Dans ce registre, le développement du cinéma sonore, depuis les célèbres expériences de Gaumont (le Chronophone, 1902) et Edison (le Kinetophone, 1913), jusqu’à la mise au point du son optique et son institutionnalisation en 1927 avec The Jazz Singer d’Alan Crossland, constitue la première grande révolution technologique du cinéma. La couleur, quant à elle, dont le développement remonte aux expériences photographiques dans le domaine — notamment la trichromie mise au point par Charles Cros et Louis Ducos du Hauron dès 1869 et l’autochrome des frères Lumière en 1903 — s’est imposée au terme d’un long processus au moment même où le cinéma devait faire face à la concurrence de la télévision. Des premiers films peints à la main à l’invention du Technicolor dans les années trente, cinéma en couleurs et en noir et blanc ont toujours plus ou moins bien cohabité. Ce n’est que dans les années soixante, au moment où la fréquentation des salles commence à diminuer sous l‘effet notamment de la concurrence de la télévision, que la couleur va imposer sa différence et sa singularité à l’art du film. Au même moment, le cinémascope permettra d’élargir considérablement les dimensions de l’image pour accroître encore la singularité du cinéma et offrir aux spectateurs des sensations proches de l’immersion.

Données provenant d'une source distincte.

(* ===== verification/Align.v ===== *)
(** * Statistics of memory ([lwip/src/include/lwip/stats.h])

    The counters of the heap and of every pool; both count in 16 bits. *)
From S2P Require Import Prelude.

Record stats_mem := StatsMem {
  ms_err : Z; ms_avail : Z; ms_used : Z; ms_max : Z; ms_illegal : Z }.

Definition stats_inc_err (s : stats_mem) : stats_mem :=
  StatsMem (u16 (ms_err s + 1)) (ms_avail s) (ms_used s) (ms_max s) (ms_illegal s).
Definition stats_inc_illegal (s : stats_mem) : stats_mem :=
  StatsMem (ms_err s) (ms_avail s) (ms_used s) (ms_max s) (u16 (ms_illegal s + 1)).
Definition stats_set_avail (s : stats_mem) (y : Z) : stats_mem :=
  StatsMem (ms_err s) (u16 y) (ms_used s) (ms_max s) (ms_illegal s).
Definition stats_inc_used (s : stats_mem) (y : Z) : stats_mem :=
  let used := u16 (ms_used s + y) in
  StatsMem (ms_err s) (ms_avail s) used (if ms_max s <? used then used else ms_max s) (ms_illegal s).
Definition stats_dec_used (s : stats_mem) (y : Z) : stats_mem :=
  StatsMem (ms_err s) (ms_avail s) (u16 (ms_used s - y)) (ms_max s) (ms_illegal s).

(** ** Alignment ([lwip/src/include/lwip/arch.h])

    The macros that round sizes and addresses up, shared by the packet buffers
    and the two allocators of lwIP, and what they compute. *)

Definition MEM_ALIGNMENT : Z := 4.
Definition LWIP_MEM_ALIGN_SIZE (size : Z) : Z :=
  Z.land (u32 (size + MEM_ALIGNMENT - 1)) (u32 (Z.lnot (MEM_ALIGNMENT - 1))).
Definition LWIP_MEM_ALIGN (addr : Z) : Z :=
  Z.land (u64 (addr + MEM_ALIGNMENT - 1)) (u64 (Z.lnot (MEM_ALIGNMENT - 1))).

Lemma land_align w a : 2 <= w -> 0 <= a < 2 ^ w -> Z.land a (2 ^ w - 4) = 4 * (a / 4).
Proof.
  intros Hw Ha. replace (2 ^ w - 4) with (Z.shiftl (Z.ones (w - 2)) 2).
  2:{ rewrite Z.shiftl_mul_pow2, Z.ones_equiv by lia. replace (2 ^ w) with (2 ^ (w - 2) * 2 ^ 2); [lia|].
      rewrite <- Z.pow_add_r by lia. f_equal. lia. }
  rewrite Z.mul_comm. change (a / 4 * 4) with (a / 2 ^ 2 * 2 ^ 2).
  rewrite <- Z.shiftr_div_pow2, <- Z.shiftl_mul_pow2 by lia. apply Z.bits_inj'. intros n Hn.
  rewrite Z.land_spec, !Z.shiftl_spec by lia. destruct (Z.ltb_spec n 2) as [H2|H2].
  - rewrite !(Z.testbit_neg_r _ (n - 2)) by lia. apply andb_false_r.
  - rewrite Z.shiftr_spec by lia. replace (n - 2 + 2) with n by lia.
    destruct (Z.ltb_spec n w) as [Hlt|Hge].
    + rewrite Z.ones_spec_low by lia. apply andb_true_r.
    + rewrite Z.ones_spec_high by lia. rewrite andb_false_r. symmetry.
      rewrite <- (Z.mod_small a (2 ^ w)) by lia. apply Z.mod_pow2_bits_high; lia.
Qed.

Lemma mem_align_size z : 0 <= z < 4294967292 -> LWIP_MEM_ALIGN_SIZE z = 4 * ((z + 3) / 4).
Proof.
  intros Hz. unfold LWIP_MEM_ALIGN_SIZE, MEM_ALIGNMENT. rewrite u32_small by lia.
  change (u32 (Z.lnot (4 - 1))) with (2 ^ 32 - 4). rewrite land_align by lia. do 2 f_equal. lia.
Qed.

Lemma mem_align z : 0 <= z < 18446744073709551612 -> LWIP_MEM_ALIGN z = 4 * ((z + 3) / 4).
Proof.
  intros Hz. unfold LWIP_MEM_ALIGN, MEM_ALIGNMENT. rewrite u64_small by lia.
  change (u64 (Z.lnot (4 - 1))) with (2 ^ 64 - 4). rewrite land_align by lia. do 2 f_equal. lia.
Qed.

(** Sizes in [mem_size_t]: rounding up stays below the next multiple, unless it
    leaves the 16 bits. *)
Lemma mem_align_size_range z :
  0 <= z < 65536 ->
  LWIP_MEM_ALIGN_SIZE z mod 4 = 0 /\ z <= LWIP_MEM_ALIGN_SIZE z <= z + 3.
Proof.
  intros Hz. rewrite mem_align_size by lia. split.
  - rewrite Z.mul_comm. by apply Z.mod_mul.
  - pose proof (Z.div_mod (z + 3) 4 ltac:(lia)). pose proof (Z.mod_pos_bound (z + 3) 4 ltac:(lia)). lia.
Qed.
(* ===== verification/Refinement.v ===== *)
(** * Sequences of calls against a specification

    What the components with a state of their own share: an implementation
    executes calls one after the other, a specification says for each call
    what it may answer and do to an abstract state, and a client keeps to a
    contract that can be checked before each call.  If one call refines the
    specification, every sequence does. *)
From S2P Require Import Prelude.

Section calls.
Context {state abstract call answer client : Type}.
Variables
  (exec : state -> call -> outcome (answer * state))
  (step : abstract -> call -> answer -> abstract -> Prop)
  (may_call : state -> client -> call -> bool)
  (after : client -> call -> answer -> client).

(** The calls of a list in turn, with their answers. *)
Fixpoint run_calls (s : state) (cs : list call) : outcome (list answer * state) :=
  match cs with
  | [] => Ret ([], s)
  | c :: cs =>
      '(r, s) ← exec s c;
      '(rs, s) ← run_calls s cs;
      Ret (r :: rs, s)
  end.

(** The client, whose knowledge is [k], keeps to its contract in all of them. *)
Fixpoint keeps_contract (s : state) (k : client) (cs : list call) : bool :=
  match cs with
  | [] => true
  | c :: cs =>
      may_call s k c &&
      match exec s c with Ret (r, s') => keeps_contract s' (after k c r) cs | _ => true end
  end.

(** A run of the specification. *)
Inductive spec_run : abstract -> list call -> list answer -> abstract -> Prop :=
  | spec_run_nil a : spec_run a [] [] a
  | spec_run_cons a c r a1 cs rs a2 :
      step a c r a1 -> spec_run a1 cs rs a2 -> spec_run a (c :: cs) (r :: rs) a2.

(** One call refines the specification. *)
Definition call_refines (rel : state -> client -> abstract -> Prop) : Prop :=
  forall s k a c, rel s k a -> may_call s k c = true ->
    exists r s' a', exec s c = Ret (r, s') /\ step a c r a' /\ rel s' (after k c r) a'.

Lemma run_calls_refines rel cs s k a :
  call_refines rel -> rel s k a -> keeps_contract s k cs = true ->
  exists rs s' k' a', run_calls s cs = Ret (rs, s') /\ spec_run a cs rs a' /\ rel s' k' a'.
Proof.
  intros Hcall. revert s k a. induction cs as [|c cs IH]; intros s k a Hrel Hk.
  { exists [], s, k, a. split_and!; (done || constructor). }
  cbn [keeps_contract] in Hk. apply andb_true_iff in Hk as [Hmay Hk].
  destruct (Hcall s k a c Hrel Hmay) as (r & s1 & a1 & Heq & Hst & Hrel1). rewrite Heq in Hk.
  destruct (IH s1 _ a1 Hrel1 Hk) as (rs & s' & k' & a' & Hrun & Hspec & Hrel').
  exists (r :: rs), s', k', a'. cbn [run_calls]. rewrite Heq. cbn [mbind outcome_bind]. rewrite Hrun.
  split_and!; [done|by econstructor|done].
Qed.
End calls.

Immersion, réalisme et attraction : le triangle paradoxal
Le désir d’immersion participe d’une ambition réaliste de l’industrie du cinéma dont témoignent notamment les discours d’accompagnement des grandes inventions technologiques dans la lignée desquelles s’inscrit la 3D. Cependant, on entrevoit bien le paradoxe qu’il y a à considérer certaines inventions comme pouvant apporter un surcroît de réalisme. La 3D est de celles-là qui, dans sa volonté toujours renouvelée de briser le cadre de la représentation pour venir tutoyer le spectateur, brise le fragile équilibre qui s’était alors institué entre la surface bidimensionnelle de l’écran et le volume de la salle. Cependant, le son, la couleur, le relief et la profondeur ont participé à l’entreprise qui consistait à combler le manque dont souffrait l’image du cinéma par rapport à la vision naturelle3. Dans ce cadre, le son est sans doute l’invention la plus révolutionnaire quant à son apport et à l’ouverture d’un nouveau sens au domaine du cinéma, alors que la couleur reste, comme la 3D d’ailleurs, un agrément de la vision4. Mais l’Histoire retient également un très grand nombre d’inventions qui, si elles ont pu prétendre participer au surcroît de réalisme des expériences visuelles, se sont pour la plupart inscrites dans la lignée des attractions cinématographiques foraines.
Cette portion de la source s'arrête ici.